Benjamin and I ran in front for the first two miles, while Dave sat back. Our first quarter was too slow - 86, but that was OK for this run since its purpose is to turn up the heat gradually. Then we did 80, 83, and 80 - a bit unsteady, my fault, arriving at the mile in 5:29. Then 82, 81, 81, 80 - 5:24 for the next mile, and 10:53 at 2 miles. Benjamin groaned in a whiny manner at around 1.75. I know very well what that groan means, and I told him to man up. But apparently he was caught by surprise by the gradual pace increase, and it mentally fried him like the proverbial frog frequently mentioned in church lessons on temptation - if you turn up the heat quickly the frog jumps, but if you turn it up slowly it does not know when to jump. So when Dave turned up the heat even more after 2 miles, that delivered the final punch - Benjamin completely lost confidence and stopped. I followed Dave, but he was too fast for me - my quarter was 77, his was more like 75-76. However, over the next quarter he slowed down and I was holding even, and then I started to gradually creep up on him, but was not closing much. But in the last quarter he was out of juice, so I was able to catch him and pass him with 200 to go. My total time was 16:04, last mile in 5:11, he got 16:05, last mile in 5:12.
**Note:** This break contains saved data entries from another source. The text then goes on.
(** X2: the conversion is idempotent: a path that it returned is returned
    unchanged when converted again. *)
Theorem convert_unix_path_idempotent (s r : string) :
  convert_unix_path_to_os_path (VStr s) = Ok r ->
  convert_unix_path_to_os_path (VStr r) = Ok r.
Proof.
  rewrite !convert_unix_path_squeezes. intros H. injection H as <-.
  rewrite (lstrip_fixed (squeeze (lstrip s))).
  - now rewrite squeeze_idempotent.
  - rewrite squeeze_head. apply lstrip_not_absolute.
Qed.

Lemma convert_unix_path_idempotent_witness :
  convert_unix_path_to_os_path (VStr "a/b/c") = Ok "a/b/c".
Proof.
  apply (convert_unix_path_idempotent "//a//b/c" "a/b/c"). reflexivity.
Defined.

(** X3: the conversion never returns an absolute path: whatever the input
    string, the result does not begin with a separator. *)
Theorem convert_unix_path_relative (s : string) :
  exists r, convert_unix_path_to_os_path (VStr s) = Ok r
            /\ startswith_sep r = false.
Proof.
  exists (squeeze (lstrip s)). split; [apply convert_unix_path_squeezes|].
  rewrite squeeze_head. apply lstrip_not_absolute.
Qed.

(** *** [symlink_source_is_in_dir] on links with an absolute path *)

(** X4: a path that is not a symbolic link is rejected with an assertion
    error.  For a symbolic link given by an absolute path, on a host where
    the root is its own real path, the answer does not depend on where the
    link points: it is the result of testing the candidate directory
    against ["/"], by prefix with [include_subdirs] and by equality
    without. *)
Theorem symlink_source_absolute_link (os : os_state) (link_p path_d : string)
        (include_subdirs : bool) :
  (os_islink os link_p = false ->
   symlink_source_is_in_dir os link_p path_d include_subdirs =
   Raise AssertionError)
  /\ (startswith_sep link_p = true ->
      os_islink os link_p = true ->
      os_realpath os "/" = "/" ->
      symlink_source_is_in_dir os link_p path_d include_subdirs =
      Ok (if include_subdirs then startswith "/" path_d
          else String.eqb "/" path_d)).
Proof.
  split.
  - intros H. unfold symlink_source_is_in_dir, assert. now rewrite H.
  - intros Habs Hlink Hroot. destruct link_p as [|c rest]; [discriminate Habs|].
    rewrite (symlink_source_first_character os c rest path_d include_subdirs Hlink).
    simpl in Habs. rewrite (is_sep_eq c Habs).
    change (String sep "") with "/". rewrite Hroot. reflexivity.
Qed.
Benjamin stood for about 20-30 seconds, regained his senses, and started running again. He actually still managed 16:56 even with that mental breakdown stop. Such mental breakdowns do happen at an age that is much older than 14, and in races at a very high level. Gordon Pirie got broken like this in the epic duel against Vladimir Kutz in the 10,000 meter race in the 1956 Olympics. This is the very well known part. The less known part is that the Soviet officials asked Kutz after the race what he would have done had Pirie remained with him in the final surge. His answer was as honest as it gets, and is quite shocking given the circumstance - "I would have dropped out." Kutz was running at his physical and psychological limit as well.
I enjoy the moments when my children run well, but the moments when they experience trouble are in some way particularly special. I appreciate the chance to be with them to teach them resilience when things do not go well. Long-term those moments are more important for their development than when everything goes as planned. Because in life things often do not go as planned, and you need to deal with unexpected problems. So Benjamin and I had a good talk. He wanted to know why he broke down like this. I explained to him that there were several factors. Physically there was some fatigue from the 1500 meter race on Saturday. There was still perhaps some fatigue from the 10 mile run a week ago. On top of that, there was a 5.3 mile warm-up which was about 2/3 of his usual daily mileage. But there was also a psychological aspect. He started the run expecting 5:30 pace to be easy. After running 5 miles uphill at a slow pace it was not. As he thought about having to speed up from that he began to panic. As the fatigue increased and the pace increased he panicked even more. On top of that Dave had more juice that he was expecting. Finally it all came together, and broke him mentally. I explained to him that things like that have happened to Ryan Hall, and are actually quite common among world-class athletes. We developed a plan to move to a new level of psychological strength where he would have resilience against this turn of events. Part of the plan is to repeat the workout next Tuesday.
With Dave everything was perfect except that he started his kick one quarter too soon, and also perhaps too hard. I would have thought that two slower, but still quite fast miles would even out his adrenal throttle control, but he still managed to repeat the microcosm of his usual half-marathon pacing in the last mile of the tempo. Next time we will repeat this with kick starting with 0.75 to go.
When we got back I did 1 with William, and 2 with Joseph and Jacob. Jenny and Julia ran 2 on their own.